The U.S. Natural Gas Fund (UNG) continues to attract attention for its size as well as suggested impacts on the natural gas markets (see Daily GPI, June 17). The open-ended exchange-traded fund is a pure play on natural gas prices with a substantial portion invested in the front two natural gas futures contracts as well as IntercontinentalExchange-cleared Henry Hub swaps contracts. The fund is clearly suffering growing pains in large part due to a huge influx of speculative money. It has seen its assets swell to $3.7 billion from about $670 million in February.

When queried about whether he thought the activities of the fund were affecting day-to-day movements in gas futures markets, a Chicago broker said "the short answer is no. The fund is basically a long-only fund, so naturally as the market rallies it's going to attract more investors and it's going to have to buy more contracts. It may extend rallies that are already going on, and likewise when the markets reverse and their investors pull out and they have to sell positions, it may extend declines."

He also said the rolls from one month to the next that take place at contract expiration do not have "a meaningful impact," but he mentioned that the combination of front-running and rolling could have a short-term impact, but "where final settlements come out at the end of the month, I'm not sure it has an effect."

Soaring temperatures in the Southwest will provide an early summer test for the use of natural gas as a peaking fuel for power generation.

"Heat-weary residents from Kansas to Texas eastward to the Tennessee Valley will have to endure warm, muggy weather Wednesday night and another day of widespread 95- to 100-degree temperatures Thursday," said AccuWeather.com meteorologist Dave Houk.
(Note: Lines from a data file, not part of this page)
(** One nested merge: a new array that is filled from the old and the new value. *)
Lemma merged_value_ok f n X h dst d k v t hd :
  (∀ n', n = S n' → copies f n') →
  holds_section n X h dst d → arrays h !! dst = Some hd → trees n X h hd d → tree n X h v t →
  ∃ v' h', merged_value (yaf_deep_copy_section f) dst k v h = Some (v', h') ∧
    tree n X h' v' (merge_value t (hfind k d)) ∧ holds_section n X h' dst d ∧
    arrays h' !! dst = Some hd ∧ frame dst h h'.
Proof.
  intros IH Hold Hd Hs Ht. unfold merged_value. rewrite (bind_get_array _ _ _ _ Hd).
  pose proof (trees_hfind n X h hd d k Hs) as Hk.
  assert (Hsame : merge_value t (hfind k d) = t →
    ∃ v' h', (mret v : H ival) h = Some (v', h') ∧
      tree n X h' v' (merge_value t (hfind k d)) ∧ holds_section n X h' dst d ∧
      arrays h' !! dst = Some hd ∧ frame dst h h').
  { intros E. exists v, h. rewrite E. split_and!; try done; apply Hold. }
  destruct v as [w|src]; [destruct n; destruct Ht as [Hw ->]; apply Hsame; by destruct w|].
  destruct n as [|n]; [done|]. destruct Ht as (HXs & hs & s & Hsrc & -> & Hwfs & Hss).
  destruct (hfind k hd) as [[w|old]|]; [| |by apply Hsame; rewrite Hk].
  { destruct Hk as (u & Hu & Hw & ->). apply Hsame. rewrite Hu. by destruct w. }
  destruct Hk as (u & Hu & HXo & ho & o & Ho & -> & Hwfo & Hoo). rewrite Hu, merge_value_arr.
  clear Hsame. destruct Hold as (Hok & HX & Hlt & Hwf & _). rewrite new_array_run.
  destruct (fresh_section n X h Hok Hlt) as (Hnew & Hagree & Hinto). revert Hnew Hagree Hinto.
  set (value := next_array h). set (h1 := Heap (<[value := []]> (arrays h)) (value + 1)).
  set (X1 := λ x, X x ∨ x = value). intros Hnew Hagree Hinto.
  assert (Hold1 : arrays h1 !! old = Some ho) by (rewrite Hagree by (apply Hok; eauto); done).
  destruct (IH n eq_refl X1 h1 value old [] o ho Hnew Hold1 (Hinto _ _ _ Hoo) Hwfo)
    as (h2 & Hr2 & Hh2 & Hf2).
  rewrite merge_disjoint in Hh2 by done.
  assert (Hsrc2 : arrays h2 !! src = Some hs).
  { assert (src < next_array h)%Z by (apply Hok; eauto). rewrite (proj2 Hf2) by (cbn; lia). by rewrite Hagree. }
  assert (Hss2 : trees n X1 h2 hs s).
  { eapply frame_trees; [apply Hnew|by right|exact Hf2|]. by apply Hinto. }
  destruct (IH n eq_refl X1 h2 value src o s hs Hh2 Hsrc2 Hss2 Hwfs) as (h3 & Hr3 & Hh3 & Hf3).
  assert (Hf13 : frame value h1 h3) by (by eapply frame_trans).
  assert (Hagree3 : ∀ b, (b < next_array h)%Z → arrays h3 !! b = arrays h !! b).
  { intros b Hb. rewrite (proj2 Hf13) by (cbn; lia). by apply Hagree. }
  assert (Hn3 : (next_array h < next_array h3)%Z) by (destruct Hf13 as [Hn _]; cbn in Hn; lia).
  destruct Hh3 as (Hok3 & _ & _ & Hwf3 & hd3 & Hd3 & Ht3).
  exists (IArr value), h3. split; [|split_and!].
  - rewrite (bind_runs _ _ _ _ _ Hr2). by rewrite (bind_runs _ _ _ _ _ Hr3).
  - split; [intros Hx; apply Hlt in Hx; lia|]. exists hd3, (merge s o). split_and!; [done|done|done|].
    eapply (trees_weaken _ X1); [exact Ht3|]. intros b _ HnX. split; [|done]. intros Hx. apply HnX. by left.
  - split_and!; [done|done| |done|].
    + intros x Hx. apply Hlt in Hx. lia.
    + exists hd. split; [by rewrite Hagree3 by (apply Hok; eauto)|].
      eapply trees_weaken; [exact Hs|]. intros b Hb HnX. split; [done|]. apply Hagree3. by apply Hok.
  - by rewrite Hagree3 by (apply Hok; eauto).
  - split; [lia|]. intros b Hb _. by apply Hagree3.
Qed.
He added that heat indexes will "soar into the lower 100s over a broad area from Texas to Kansas, Missouri and western Tennessee Thursday and Friday."

Tom Saal and Ed Kennedy of Hencorp Becstone Futures in Miami suggest following the "two-day rule." According to that methodology, "If July takes out the high of $4.385 then look for a test of $4.665 then $4.945. If it takes out the low of $3.825, then look for a test of $3.545 then $3.265," they said.